Stored data
- - - - - - -

(** * Pitch Sampler: a shallow embedding of [Main.cpp]

    The development follows the source file class by class:

    - [Float], [Double]: the C++ [float] and [double] as IEEE-754 binary32
      and binary64 values of the Standard Library's [SpecFloat] (round to
      nearest, ties to even), with the conversions the code performs;
    - [PitchDetector]: the YIN detector, every array access checked;
    - [CircularAudioBuffer]: the ring buffer ([write], [copyTo]);
    - [Processor]: [BufferedRecorderSamplerProcessor];
    - [Editor]: the slider handler of [BufferedRecorderSamplerEditor], with
      [TrimRegion] for the order of the two trim bounds and [Binary32] for
      the values of the floats it compares;
    - [Voice]: [BufferedSamplerVoice].

    C++ [int] is [Z]; signed overflow is undefined in C++ and is not
    modelled.  An access outside an array is undefined behaviour in C++;
    here it is the result [Fault].  The functions of libm that the code
    calls ([std::log2], [std::pow]) are parameters of the sections that use
    them. *)

From Stdlib Require Import ZArith List Lia Bool.
From Stdlib Require Import SpecFloat.
From Stdlib Require String DecimalString.
Import ListNotations.
Local Open Scope Z_scope.

(** ** Results of code that may leave an array *)

Inductive array_id := BufferArg | YinBuffer | TrimmedChannel | NoDetector.

Inductive fault := OutOfBounds (a : array_id) (index : Z) | NullPointer.

Inductive result (A : Type) : Type :=
| Ok (a : A)
| Fault (f : fault).
Arguments Ok {A} a.
Arguments Fault {A} f.

Definition bind {A B} (r : result A) (k : A -> result B) : result B :=
  match r with
  | Ok a => k a
  | Fault f => Fault f
  end.

Notation "x <- r ;; k" := (bind r (fun x => k))
  (at level 61, r at next level, right associativity).

(** ** IEEE-754 numbers *)

(** C++ [float]: binary32. *)
Module Float.
Definition prec : Z := 24.
Definition emax : Z := 128.
Abbreviation t := spec_float (only parsing).

Definition add : t -> t -> t := SFadd prec emax.
Definition sub : t -> t -> t := SFsub prec emax.
Definition mul : t -> t -> t := SFmul prec emax.
Definition div : t -> t -> t := SFdiv prec emax.
(** [<], [<=], [>=] of C++: false as soon as an operand is NaN. *)
Definition ltb : t -> t -> bool := SFltb.
Definition leb : t -> t -> bool := SFleb.
Definition geb (x y : t) : bool := SFleb y x.

(** Conversion of an [int] (round to nearest even). *)
Definition of_int (z : Z) : t := binary_normalize prec emax z 0 false.
(** The decimal literal [n/d] (n, d small integers): the nearest float. *)
Definition lit (n d : Z) : t := div (of_int n) (of_int d).

Definition zero : t := S754_zero false.
Definition one : t := of_int 1.
Definition two : t := of_int 2.
Definition half : t := lit 1 2.

Definition is_zero (x : t) : Prop := exists s, x = S754_zero s.
Definition is_nan (x : t) : bool :=
  match x with S754_nan => true | _ => false end.
End Float.

(** C++ [double]: binary64. *)
Module Double.
Definition prec : Z := 53.
Definition emax : Z := 1024.
Abbreviation t := spec_float (only parsing).

Definition add : t -> t -> t := SFadd prec emax.
Definition sub : t -> t -> t := SFsub prec emax.
Definition mul : t -> t -> t := SFmul prec emax.
Definition div : t -> t -> t := SFdiv prec emax.
Definition ltb : t -> t -> bool := SFltb.
Definition leb : t -> t -> bool := SFleb.
Definition gtb (x y : t) : bool := SFltb y x.
Definition eqb : t -> t -> bool := SFeqb.

Definition of_int (z : Z) : t := binary_normalize prec emax z 0 false.
Definition lit (n d : Z) : t := div (of_int n) (of_int d).

Definition zero : t := S754_zero false.
Definition one : t := of_int 1.
Definition two : t := of_int 2.

(** [float] to [double]: exact. *)
Definition of_float (x : Float.t) : t :=
  match x with
  | S754_finite s m e => binary_normalize prec emax (cond_Zopp s (Zpos m)) e false
  | _ => x
  end.

(** [double] to [float]: rounds to nearest even, overflows to infinity. *)
Definition to_float (x : t) : Float.t :=
  match x with
  | S754_finite s m e =>
      binary_normalize Float.prec Float.emax (cond_Zopp s (Zpos m)) e s
  | _ => x
  end.

(** [static_cast<int>]: truncation toward zero.  The conversion of a NaN
    or an infinity is undefined in C++; the model gives it the value 0. *)
Definition to_int (x : t) : Z :=
  match x with
  | S754_finite s m e =>
      cond_Zopp s (if 0 <=? e then Z.shiftl (Zpos m) e else Z.shiftr (Zpos m) (- e))
  | _ => 0
  end.
End Double.

(** [juce::roundToInt]: the nearest integer, ties to the even one (JUCE adds
    1.5 * 2^52 to the value as a double and reads the low word).  NaN and
    the infinities give 0 there. *)
Definition round_half_even (m : Z) (k : Z) : Z :=
  (* m / 2^k for k > 0, to the nearest integer, ties to even *)
  let q := Z.shiftr m k in
  let r := m - Z.shiftl q k in
  let h := Z.shiftl 1 (k - 1) in
  if r <? h then q
  else if h <? r then q + 1
  else if Z.even q then q else q + 1.

Definition roundToInt (x : spec_float) : Z :=
  match x with
  | S754_finite s m e =>
      cond_Zopp s (if 0 <=? e then Z.shiftl (Zpos m) e else round_half_even (Zpos m) (- e))
  | _ => 0
  end.

(** ** Arrays *)

Section Arrays.
Context {A : Type}.

Definition in_range (i : Z) (l : list A) : bool :=
  (0 <=? i) && (i <? Z.of_nat (length l)).

(** A checked read [a[i]]. *)
Definition read (a : array_id) (d : A) (l : list A) (i : Z) : result A :=
  if in_range i l then Ok (nth (Z.to_nat i) l d) else Fault (OutOfBounds a i).

(** [l[i] = x] on a list; the list is unchanged when [i] is outside. *)
Fixpoint set_nth (l : list A) (i : nat) (x : A) : list A :=
  match l, i with
  | [], _ => []
  | _ :: t, O => x :: t
  | h :: t, S i' => h :: set_nth t i' x
  end.

(** A checked write [a[i] = x]. *)
Definition store (a : array_id) (l : list A) (i : Z) (x : A) : result (list A) :=
  if in_range i l then Ok (set_nth l (Z.to_nat i) x) else Fault (OutOfBounds a i).
End Arrays.

(** ** PitchDetector (YIN) *)

Module PitchDetector.

Record t := mk {
  sampleRate : Double.t;
  bufferSize : Z;
  yinBuffer : list Float.t
}.

(** The constructor: [yinBuffer.resize(bufferSize / 2)], zero-filled. *)
Definition new (sampleRate : Double.t) (bufferSize : Z) : t :=
  {| sampleRate := sampleRate;
     bufferSize := bufferSize;
     yinBuffer := repeat Float.zero (Z.to_nat (Z.quot bufferSize 2)) |}.

Definition size (yin : list Float.t) : Z := Z.of_nat (length yin).

Definition threshold : Float.t := Float.lit 1 10.

(** Step 1, inner loop: [for (j = 0; j < yinBuffer.size(); j++)], run for
    [n] more iterations from [j]; [acc] is the value of [yinBuffer[tau]]. *)
Fixpoint difference (buffer : list Float.t) (tau : Z) (n : nat) (j : Z)
    (acc : Float.t) : result Float.t :=
  match n with
  | O => Ok acc
  | S n' =>
      bj <- read BufferArg Float.zero buffer j ;;
      bjt <- read BufferArg Float.zero buffer (j + tau) ;;
      let delta := Float.sub bj bjt in
      difference buffer tau n' (j + 1) (Float.add acc (Float.mul delta delta))
  end.

(** Step 1, outer loop, [n] more iterations from [tau]. *)
Fixpoint differences (buffer : list Float.t) (n : nat) (tau : Z)
    (yin : list Float.t) : result (list Float.t) :=
  match n with
  | O => Ok yin
  | S n' =>
      d <- difference buffer tau (length yin) 0 Float.zero ;;
      yin' <- store YinBuffer yin tau d ;;
      differences buffer n' (tau + 1) yin'
  end.

(** Step 2: the cumulative mean normalisation, [n] more iterations. *)
Fixpoint normalise (n : nat) (tau : Z) (sum : Float.t) (yin : list Float.t)
    : result (list Float.t) :=
  match n with
  | O => Ok yin
  | S n' =>
      y <- read YinBuffer Float.zero yin tau ;;
      let sum' := Float.add sum y in
      yin' <- store YinBuffer yin tau (Float.mul y (Float.div (Float.of_int tau) sum')) ;;
      normalise n' (tau + 1) sum' yin'
  end.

- - - - - - -

== Aim of the task ==
Of the lines above, output exactly those from the line bearing "Fixpoint set_nth (l" through the line bearing "Module PitchDetector.", inclusive.

== Solution to the exercise ==
Fixpoint set_nth (l : list A) (i : nat) (x : A) : list A :=
  match l, i with
  | [], _ => []
  | _ :: t, O => x :: t
  | h :: t, S i' => h :: set_nth t i' x
  end.

(** A checked write [a[i] = x]. *)
Definition store (a : array_id) (l : list A) (i : Z) (x : A) : result (list A) :=
  if in_range i l then Ok (set_nth l (Z.to_nat i) x) else Fault (OutOfBounds a i).
End Arrays.

(** ** PitchDetector (YIN) *)

Module PitchDetector.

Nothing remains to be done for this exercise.